When drugs are too expensive even for working people with insurance | Arkansas Blog

Friday, July 10, 2015

When drugs are too expensive even for working people with insurance

Posted By on Fri, Jul 10, 2015 at 11:39 AM

Kristin Agar, a Little Rock social worker, provides the example for a Washington Post article about a growing problem in American health care — expensive drugs.

Agar has a job and health insurance. She also has a disease treatable by only one drug on the market.

Her doctor diagnosed her with lupus, a disease in which the body’s immune system mistakenly attacks healthy tissue, including the skin, joints, brain, or kidneys. Agar’s doctor prescribed Benlysta, the only treatment on the market specifically for lupus.

But Agar says that, although she works hard and makes decent money, she isn’t able to afford Benlysta. Agar’s insurance policy pays for 80 percent of the drug’s price, or about $2,500 per dose. But Benlysta is so expensive that Agar would still have to pay $450 once or twice a month for the medicine — on top of a $770 monthly insurance premium, and her other medical costs.
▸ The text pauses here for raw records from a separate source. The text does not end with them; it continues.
(** * cacher: a bounded key/value cache with TTL expiration

    Shallow embedding of [cache/cache.go].

    - The map [c.store] is a [gmap string entry].  Go leaves the order of
      [for k, v := range m] unspecified, so every loop over the map takes the
      order it is run in as an argument: a list of the map's key/entry pairs,
      required by the theorems to be a permutation of [map_to_list].
    - [time.Time] values all come from [time.Now()], so they carry a
      monotonic clock reading and [Before] and [Sub] work on it: a [Time] is
      that reading in nanoseconds, a signed 64-bit integer.  Every call of
      [time.Now()] is an argument of the operation that makes it.
    - Each method is modelled by its critical section: [c.mu] makes the
      methods atomic with respect to each other, so a sequential run of
      methods is a run of the program.
    - The goroutine [ttlEnforcer], its timer and its context are a small
      transition system over events. *)

From stdpp Require Import gmap strings list fin_maps.
From Stdlib Require Import ZArith Lia.

Local Open Scope Z_scope.

(** ** The pieces of Go's runtime the code uses *)

Abbreviation Time := Z (only parsing).
Abbreviation Duration := Z (only parsing).

Definition minDuration : Duration := - 2 ^ 63.
Definition maxDuration : Duration := 2 ^ 63 - 1.

(** Two's complement wrap-around of a 64-bit signed integer. *)
Definition wrap64 (z : Z) : Z := (z + 2 ^ 63) mod 2 ^ 64 - 2 ^ 63.

Definition int64 (z : Z) : Prop := minDuration <= z <= maxDuration.

(** A monotonic clock reading: nanoseconds since the process started, held
    in an int64. *)
Definition reading (t : Time) : Prop := 0 <= t <= maxDuration.
Lemma delete_recipe_cases (current_item : option list_item) (user : string)
  (g : gui) :
  let res := delete_recipe current_item user g in
  (snd res = g /\ fst res <> Done) \/
  (exists item r_id data n,
     current_item = Some item /\ role item = Some r_id /\ r_id <> "" /\
     dict_get r_id (saved_recipes g) = Some data /\ d_name data = Some n /\
     authorized user data /\
     saved_recipes (snd res) = dict_del r_id (saved_recipes g) /\
     recipes_json (snd res) = Some (saved_recipes (snd res)) /\
     history_csv (snd res)
     = (history_csv g
          ++ [(if str_is_empty user then "Unknown" else user,
               ("Deleted: " ++ n)%string)])%list /\
     users (snd res) = users g /\ queue_list (snd res) = queue_list g /\
     users_json (snd res) = users_json g /\
     recipe_list (snd res)
     = fst (refresh_recipe_list (saved_recipes (snd res)) user) /\
     (fst res = Done <->
      snd (refresh_recipe_list (saved_recipes (snd res)) user) = None)).
Proof.
  intros res. subst res. unfold delete_recipe.
  destruct current_item as [item|]; [|left; split; [reflexivity|discriminate]].
  destruct (role item) as [r_id|] eqn:Hrole;
    [|left; split; [reflexivity|discriminate]].
  destruct (str_is_empty r_id) eqn:Hid;
    [left; split; [reflexivity|discriminate]|].
  destruct (dict_get r_id (saved_recipes g)) as [data|] eqn:Hg;
    [|left; split; [reflexivity|discriminate]].
  destruct (dict_is_empty data); [left; split; [reflexivity|discriminate]|].
  destruct (differs (d_author data) user
            && negb (get_or (d_shared data) false)) eqn:Hdeny;
    [left; split; [reflexivity|discriminate]|].
  destruct (d_name data) as [n|] eqn:Hn; simpl;
    [|left; split; [reflexivity|discriminate]].
  right. exists item, r_id, data, n.
  split; [reflexivity|]. split; [exact Hrole|].
  split; [now apply str_is_empty_false|]. split; [exact Hg|].
  split; [exact Hn|]. split.
  { apply andb_false_iff in Hdeny. destruct Hdeny as [Hd|Hs].
    - left. now apply differs_false.
    - right. now apply negb_false_iff in Hs. }
  rewrite after_refresh_snd, after_refresh_Done, refresh_list.
  match goal with
  | |- context [refresh ?g1 ?u] =>
      destruct (refresh_frame g1 u) as [-> [-> [-> [-> [-> [-> ->]]]]]]
  end.
  simpl. repeat split; auto.
Qed.
Lemma tame_mfold {A S} (xs : list A) (body : A -> S -> M S) (acc : S) :
  (forall x a, tame (body x a)) -> tame (mfold xs body acc).
Proof.
  intros Hb. revert acc. induction xs as [|x xs IH]; intros acc; simpl.
  - apply tame_mret.
  - apply tame_mbind; [apply Hb | intros a; apply IH].
Qed.

Ltac tame_tac :=
  repeat first
    [ apply tame_mret
    | apply tame_lift
    | apply tame_gets
    | apply tame_queue_put
    | apply tame_modify; intros []; reflexivity
    | apply tame_for_each; intros ?
    | apply tame_mfold; intros ? ?
    | apply tame_mbind; [ | intros ? ]
    | apply tame_if
    | match goal with
      | |- tame (match ?x with _ => _ end) => destruct x
      end ].

(* ================================================================== *)
(** ** Every emitter only adds payload *)

Section Tame.

Variable env : environment.
Variable m : md.t.
Variable schema : ModelSchema.

Lemma tame_get_models (count : nat) : tame (get_models env count).
Proof. unfold get_models, get_models_rank. tame_tac. Qed.

Lemma tame_send_layer (layer_num : nat) : tame (send_layer m schema layer_num).
Proof. unfold send_layer. tame_tac. Qed.

Lemma tame_send_stage (vp_rank pp_rank : nat) :
  tame (send_stage env m schema vp_rank pp_rank).
Proof.
  unfold send_stage, load_stage, send_group, for_range.
  apply tame_mbind.
  - apply tame_if; [|apply tame_mret].
    apply tame_mbind; [apply tame_modify; intros []; reflexivity|].
    intros _. apply tame_if; [|apply tame_mret].
    apply tame_mbind; [apply tame_get_models|].
    intros stage. apply tame_modify. intros []; reflexivity.
  - intros _. tame_tac.
Qed.

Lemma tame_send_layers : tame (send_layers env m schema).
Proof.
  unfold send_layers, for_range.
  apply tame_mbind; [apply tame_modify; intros []; reflexivity|].
  intros _. apply tame_for_each. intros v.
  apply tame_for_each. intros p. apply tame_send_stage.
Qed.

Lemma tame_send_embeddings : tame (send_embeddings m schema).
Proof. unfold send_embeddings. tame_tac. Qed.

Lemma tame_send_final_norm : tame (send_final_norm m schema).
Proof. unfold send_final_norm. tame_tac. Qed.

Lemma tame_send_output_layer : tame (send_output_layer m schema).
Proof. unfold send_output_layer. tame_tac. Qed.

Lemma tame_send_bert : tame (send_bert m schema).
Proof. unfold send_bert. tame_tac. Qed.

Lemma tame_send_logits : tame (send_logits env).
Proof. unfold send_logits. tame_tac. Qed.

End Tame.

(* ================================================================== *)
(** ** The shape of the queue after a run *)

(** A computation that adds payload and, exactly when it returns, the
    ["done"] marker last. *)
Definition ends_with_done (c : M unit) : Prop :=
  forall s s' o,
    c s = (s', o) ->
    exists items,
      Forall is_payload items
      /\ ((o = Ret tt /\ queue s' = queue s ++ items ++ [QStr "done"])
          \/ ((exists e, o = Raise e) /\ queue s' = queue s ++ items)).

Lemma ends_with_done_put : ends_with_done (put (QStr "done")).
Proof.
  intros s s' o H. unfold put in H. apply modify_inv in H. destruct H as [-> ->].
  exists []. split; [constructor|]. left. split; reflexivity.
Qed.

Lemma ends_with_done_mbind {A} (c : M A) (k : A -> M unit) :
  tame c -> (forall a, ends_with_done (k a)) -> ends_with_done (mbind c k).
Proof.
  intros Hc Hk s s' o H. apply mbind_inv in H.
  destruct H as [(a & s1 & H1 & H2) | [(e & H1 & ->) | (c0 & H1 & ->)]].
  - destruct (Hc _ _ _ H1) as [(i1 & Q1 & P1) _].
    destruct (Hk a _ _ _ H2) as (i2 & P2 & [[-> Q2] | [(e & ->) Q2]]).
    + exists (i1 ++ i2). split; [apply Forall_app; split; assumption|].
      left. split; [reflexivity|]. rewrite Q2, Q1, <- !app_assoc. reflexivity.
    + exists (i1 ++ i2). split; [apply Forall_app; split; assumption|].
      right. split; [exists e; reflexivity|]. rewrite Q2, Q1, <- !app_assoc. reflexivity.
  - destruct (Hc _ _ _ H1) as [(i1 & Q1 & P1) _].
    exists i1. split; [exact P1|]. right. split; [exists e; reflexivity | exact Q1].
  - destruct (Hc _ _ _ H1) as [_ N]. exfalso. exact (N c0 eq_refl).
Qed.

Lemma tame_send_head (env : environment) (m : md.t) : tame (send_head env m).
Proof.
  unfold send_head.
  repeat first
    [ apply tame_send_embeddings
    | apply tame_get_models
    | apply tame_put; exact I
    | apply tame_mret
    | apply tame_lift
    | apply tame_gets
    | apply tame_modify; intros []; reflexivity
    | apply tame_mbind; [ | intros ? ] ].
Qed.

Lemma send_all_ends_with_done (env : environment) (m : md.t) :
  ends_with_done (send_all env m).
Proof.
  unfold send_all, send_tail.
  apply ends_with_done_mbind; [apply tame_send_head | intros ms].
  apply ends_with_done_mbind; [apply tame_send_layers | intros _].
  apply ends_with_done_mbind; [apply tame_send_final_norm | intros _].
  apply ends_with_done_mbind; [apply tame_send_output_layer | intros _].
  apply ends_with_done_mbind; [apply tame_send_bert | intros _].
  apply ends_with_done_mbind; [apply tame_send_logits | intros _].
  apply ends_with_done_put.
Qed.

(** A run unfolds into the argument checks followed by the stream. *)
Lemma run_unfold (env : environment) :
  run env =
  match prepare env initial_state with
  | (s1, Ret m) =>
      match send_all env m s1 with
      | (s2, Raise e) => (set_queue (queue s2 ++ [QStr "exit"]) s2, Raise e)
      | r => r
      end
  | (s1, Raise e) => (set_queue (queue s1 ++ [QStr "exit"]) s1, Raise e)
  | (s1, SysExit c) => (s1, SysExit c)
  end.
Proof.
  unfold run, load_checkpoint, _load_checkpoint, mbind.
  destruct (prepare env initial_state) as [s1 [m|e|c]]; reflexivity.
Qed.

Lemma queue_set_queue (q : list qitem) (s : state) : queue (set_queue q s) = q.
Proof. reflexivity. Qed.

(** The queue after any run: payload, then exactly one sentinel, which is
    ["done"] when the run returns and ["exit"] otherwise. *)
Lemma run_shape (env : environment) (s' : state) (o : outcome unit) :
  run env = (s', o) ->
  exists items,
    Forall is_payload items
    /\ ((o = Ret tt /\ queue s' = items ++ [QStr "done"])
        \/ (o <> Ret tt /\ queue s' = items ++ [QStr "exit"])).
Proof.
  rewrite run_unfold.
  destruct (prepare_cases env) as [[_ Hp] | [_ [(e & Hp) | Hp]]]; rewrite Hp.
  - destruct (send_all env (md_of env) initial_state) as [s2 o2] eqn:Hs.
    destruct (send_all_ends_with_done env _ _ _ _ Hs)
      as (items & P & [[-> Q] | [(e & ->) Q]]).
    + intros H. inversion H; subst. exists items. split; [exact P|].
      left. split; [reflexivity | exact Q].
    + intros H. inversion H; subst. exists items. split; [exact P|].
      right. split; [discriminate|]. rewrite queue_set_queue, Q. reflexivity.
  - intros H. inversion H; subst. exists []. split; [constructor|].
    right. split; [discriminate | reflexivity].
  - intros H. inversion H; subst. exists []. split; [constructor|].
    right. split; [discriminate | reflexivity].
Qed.

(* ================================================================== *)
(** ** The rank walker: [get_models] *)

Lemma list_index_app_at {A} (pre post : list A) (x : A) (n : nat) :
  n = length pre -> list_index (pre ++ x :: post) n = Ok x.
Proof. intros ->. apply list_index_app_here. Qed.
“I make too much money to qualify for assistance, but I don’t make enough to pay the bills,” she says.

Agar is by no means alone.

Patients with HIV, cancer, lupus, leukemia, hepatitis C and other serious conditions are paying huge out-of-pocket sums for necessary medication. These costs are putting heavy mental and financial stress on some of America’s most vulnerable people.
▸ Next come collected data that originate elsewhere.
(** Splits the first [if] or [match] of the goal or of a hypothesis. *)
Ltac split_case :=
  match goal with
  | |- context [match ?x with _ => _ end] => destruct x eqn:?
  | H : context [match ?x with _ => _ end] |- _ => destruct x eqn:?
  end.

Ltac go := repeat (simp_ok; simplify_eq/=; try split_case); simp_ok; eauto with sieun.

(** ** ASCII strings

    The source's strings are sequences of UTF-16 code units.  Every text the
    modelled grammars give a meaning to is ASCII, and a unit above 255 matches
    none of their classes, so strings of 8-bit units are enough. *)

Abbreviation chars := (list Ascii.ascii).
Definition to_chars (s : string) : chars := String.list_ascii_of_string s.
Definition of_chars (l : chars) : string := String.string_of_list_ascii l.

Lemma of_to_chars s : of_chars (to_chars s) = s.
Proof. apply String.string_of_list_ascii_of_string. Qed.
Lemma to_of_chars l : to_chars (of_chars l) = l.
Proof. apply String.list_ascii_of_string_of_list_ascii. Qed.

Definition code (c : Ascii.ascii) : Z := Z.of_N (Ascii.N_of_ascii c).

(** [\s]: tab, line feed, vertical tab, form feed, return, space, no-break space. *)
Definition is_space (c : Ascii.ascii) : bool :=
  ((9 <=? code c) && (code c <=? 13)) || (code c =? 32) || (code c =? 160).
(** [\d]. *)
Definition is_digit (c : Ascii.ascii) : bool := (48 <=? code c) && (code c <=? 57).
(** [toLowerCase] of one unit (ASCII letters only). *)
Definition lower (c : Ascii.ascii) : Ascii.ascii :=
  if (65 <=? code c) && (code c <=? 90) then Ascii.ascii_of_N (Z.to_N (code c + 32)) else c.
(* ===== verification/Schedule.v ===== *)
(** * The schedule grammar and the job record

    [packages/pi-host/src/schedule.ts]: the [Schedule] and [Job] records, the
    parsers of schedules, cron fields and [/heartbeat] arguments, the search for
    the next cron minute and the rule that defers a heartbeat on a busy session.

    A [Date] is its time value in milliseconds, and the ISO texts a job keeps
    are the instants they name ([toISOString] and [Date.parse] invert each other
    on them); [to_iso] keeps the one thing [toISOString] adds, the [RangeError]
    of an invalid date.  The host's clock reaches the code through [HostTime]:
    the local calendar fields of an instant, [setSeconds(0, 0)],
    [setMinutes(getMinutes() + 1)] and [Date.parse].  [utc] is the host whose
    zone is UTC, which the examples and witnesses run on. *)

From S2P Require Import Prelude.
Local Open Scope Z_scope.
Local Open Scope list_scope.

(** ** The host's clock *)

Class HostTime := {
  date_parse : string -> option Z;
  floor_minute : Z -> Z;
  next_minute : Z -> Z;
  minute_of : Z -> Z;
  hour_of : Z -> Z;
  date_of : Z -> Z;
  month_of : Z -> Z;
  weekday_of : Z -> Z
}.

(** A host zone of whole-minute offsets with no clock change in the range used. *)
Class HostTimeLaws `{HostTime} := {
  floor_minute_spec t : floor_minute t = t - t mod 60000;
  next_minute_spec t : next_minute t = t + 60000
}.

(** ** Data *)

Inductive JobStatus := Active | Paused | Completed | Cancelled.
Inductive JobSource := SrcCron | SrcHeartbeat | SrcRlmHeartbeat.
Inductive DeliveryMode := Steer | FollowUp.
Inductive ScheduleKind := KOnce | KCron | KInterval.
Inductive RuntimeKind := TopLevel | Subagent.

#[export] Instance JobStatus_eq : EqDecision JobStatus.
Proof. solve_decision. Defined.
#[export] Instance JobSource_eq : EqDecision JobSource.
Proof. solve_decision. Defined.
#[export] Instance DeliveryMode_eq : EqDecision DeliveryMode.
Proof. solve_decision. Defined.
#[export] Instance ScheduleKind_eq : EqDecision ScheduleKind.
Proof. solve_decision. Defined.
#[export] Instance RuntimeKind_eq : EqDecision RuntimeKind.
Proof. solve_decision. Defined.

Record Schedule := mkSchedule {
  kind : ScheduleKind;
  expression : string;
  intervalMs : option Z
}.

#[export] Instance Schedule_eq : EqDecision Schedule.
Proof. solve_decision. Defined.

Record Job := mkJob {
  job_id : string;
  job_status : JobStatus;
  job_source : JobSource;
  job_runtimeKind : option RuntimeKind;
  job_deliveryMode : option DeliveryMode;
  job_activeSessionId : string;
  job_sessionId : string;
  job_sessionFile : string;
  job_cwd : string;
  job_label : option string;
  job_prompt : string;
  job_schedule : Schedule;
  job_createdAt : Z;
  job_updatedAt : Z;
  job_nextRunAt : option Z;
  job_lastRunAt : option Z;
  job_lastSkippedAt : option Z;
  job_lastError : option string;
  job_runCount : Z;
  job_claimedAt : option Z;
  job_rootSessionId : option string
}.

#[export] Instance Job_eq : EqDecision Job.
Proof. solve_decision. Defined.

Definition DEFAULT_HEARTBEAT_SCHEDULE : string := "every 5m".
Definition SECOND : Z := 1000.
Definition MINUTE : Z := 60000.

Definition isHeartbeat (job : Job) : bool :=
  bool_decide (job_source job = SrcHeartbeat) || bool_decide (job_source job = SrcRlmHeartbeat).
Definition isLive (job : Job) : bool :=
  bool_decide (job_status job = Active) || bool_decide (job_status job = Paused).

(** The time values an ECMAScript [Date] holds. *)
Definition max_time : Z := 8640000000000000.
(** [date.toISOString()]: a [RangeError] for an invalid date. *)
Definition to_iso (t : Z) : result Z :=
  if (- max_time <=? t) && (t <=? max_time) then Ok t else Throw "Invalid time value".

(** ** Cron fields *)

Definition number (value : chars) (min max : Z) : result Z :=
  if negb (match value with [] => false | _ => forallb is_digit value end)
  then Throw ("Invalid cron number: " +:+ of_chars value)
  else
    let parsed := digits_value value in
    if (parsed <? min) || (max <? parsed)
    then Throw ("Cron number out of range: " +:+ of_chars value)
    else Ok parsed.

(** [for (let value = start; value <= end; value += step) values.add(value)]. *)
Fixpoint step_loop (fuel : nat) (value stop step : Z) : list Z :=
  match fuel with
  | O => []
  | S f => if value <=? stop then value :: step_loop f (value + step) stop step else []
  end.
And the trend is getting worse. According to Truveris, a drug pricing research firm, the combined prices for brand, generic and specialty drugs rose 10.9 percent in 2014 compared with the previous year.
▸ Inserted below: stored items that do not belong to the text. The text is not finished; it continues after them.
(** The state after the claims are written and before they are queued. *)
Lemma Inv_claimed now s js :
  Inv s -> claim_all now (due_indices now (s_jobs s)) (s_jobs s) = (js, None) ->
  let due := due_indices now (s_jobs s) in
  let s1 := emit (map EvClaim due) (write (with_jobs js s)) in
  Inv s1 /\ forall i, i ∈ due -> ready i s1 /\ ~ queued i s1 /\ (sends i (s_trace s1) < claims i (s_trace s1))%nat.
Proof.
  intros HI Hc due s1. pose proof (due_indices_NoDup now (s_jobs s)) as Hnd. fold due in Hnd, Hc.
  assert (forall i, i ∈ due -> exists j, s_jobs s !! i = Some j /\ job_status j = Active /\ job_claimedAt j = None) as Hdue.
  { intros i (j & Hj & Hd)%due_indices_elem. exists j. unfold is_due, is_due_candidate in Hd. by simp_ok. }
  assert (Forall2 keeps (s_jobs s) js) as HF.
  { pose proof (claim_all_keeps now due (s_jobs s) Hnd) as HF. rewrite Hc in HF. apply HF.
    intros i j Hi Hj. destruct (Hdue i Hi) as (j' & Hj' & Hact & _). congruence. }
  assert (forall i, i ∈ due -> ~ queued i s) as Hnq.
  { intros i Hi (lane & l & Hl & Hin). destruct (Hdue i Hi) as (j & Hj & _ & Hnone).
    destruct (inv_lane _ HI _ _ _ Hl Hin) as (j' & _ & Hj' & _ & _ & [c Hcl] & _). congruence. }
  split.
  - destruct HI as [Hj Hd Hids Hhb Hhbd Hl Hn Hs].
    assert (forall sid, (length (live_heartbeats sid js) <= 1)%nat) as Hhb'.
    { intros sid. etrans; [|apply (Hhb sid)]. by apply live_heartbeats_keeps. }
    split; cbn; try done; [by eapply keeps_ok|by eapply keeps_ok| |].
    + intros lane l i Hlane Hin. destruct (Hl _ _ _ Hlane Hin) as (j & d & Hji & _ & Hsess & Hcl & _).
      destruct (Forall2_lookup_l _ _ _ _ _ HF Hji) as (j' & Hj' & Hk).
      destruct (claim_all_lookup _ _ _ _ _ _ _ Hnd Hc Hj') as (j0 & Hj0 & Hcase).
      rewrite Hji in Hj0. injection Hj0 as <-.
      destruct Hcase as [[-> _]|[Hdu _]]; [|exfalso; apply (Hnq i Hdu); by exists lane, l].
      by exists j, j.
    + intros i. rewrite sends_app, claims_app, sends_map_claim, claims_map_claim by done.
      destruct (Hs i) as [Hle Hq]. split; [lia|]. intros Hqi. specialize (Hq Hqi). lia.
  - intros i Hi. destruct (Hdue i Hi) as (j & Hji & _ & _).
    destruct (Forall2_lookup_l _ _ _ _ _ HF Hji) as (j' & Hj' & Hk).
    destruct (claim_all_lookup _ _ _ _ _ _ _ Hnd Hc Hj') as (j0 & Hj0 & Hcase).
    rewrite Hji in Hj0. injection Hj0 as <-.
    destruct Hcase as [[_ Hno]|[_ (next & _ & ->)]]; [by destruct (Hno Hi)|].
    split_and!.
    + eexists _, _. split_and!; [exact Hj'|exact Hj'|by eexists|by eexists].
    + exact (Hnq i Hi).
    + unfold s1. cbn. rewrite sends_app, claims_app, sends_map_claim, claims_map_claim, decide_True by done.
      destruct (inv_sends _ HI i). lia.
Qed.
These rising prices are forcing some patients to take on huge amounts of debt. Others, like Kristin Agar, are forgoing medications altogether – increasing the risk that they will have more serious health complications down the road.

The article didn't specifically identify another pressing problem: Politicians like the controlling Republicans in Arkansas who don't want to contribute to universal health care and who believe people can look out for themselves — presumably by working harder, as Jeb Bush has suggested, or smarter or by choosing a rich birth parent. In Arkansas, legislators are spoiling to cut back extended insurance benefits that still don't manage to help people like Agar.

For those who work hard and play by the rules, Sen. Hendren? Those are the breaks?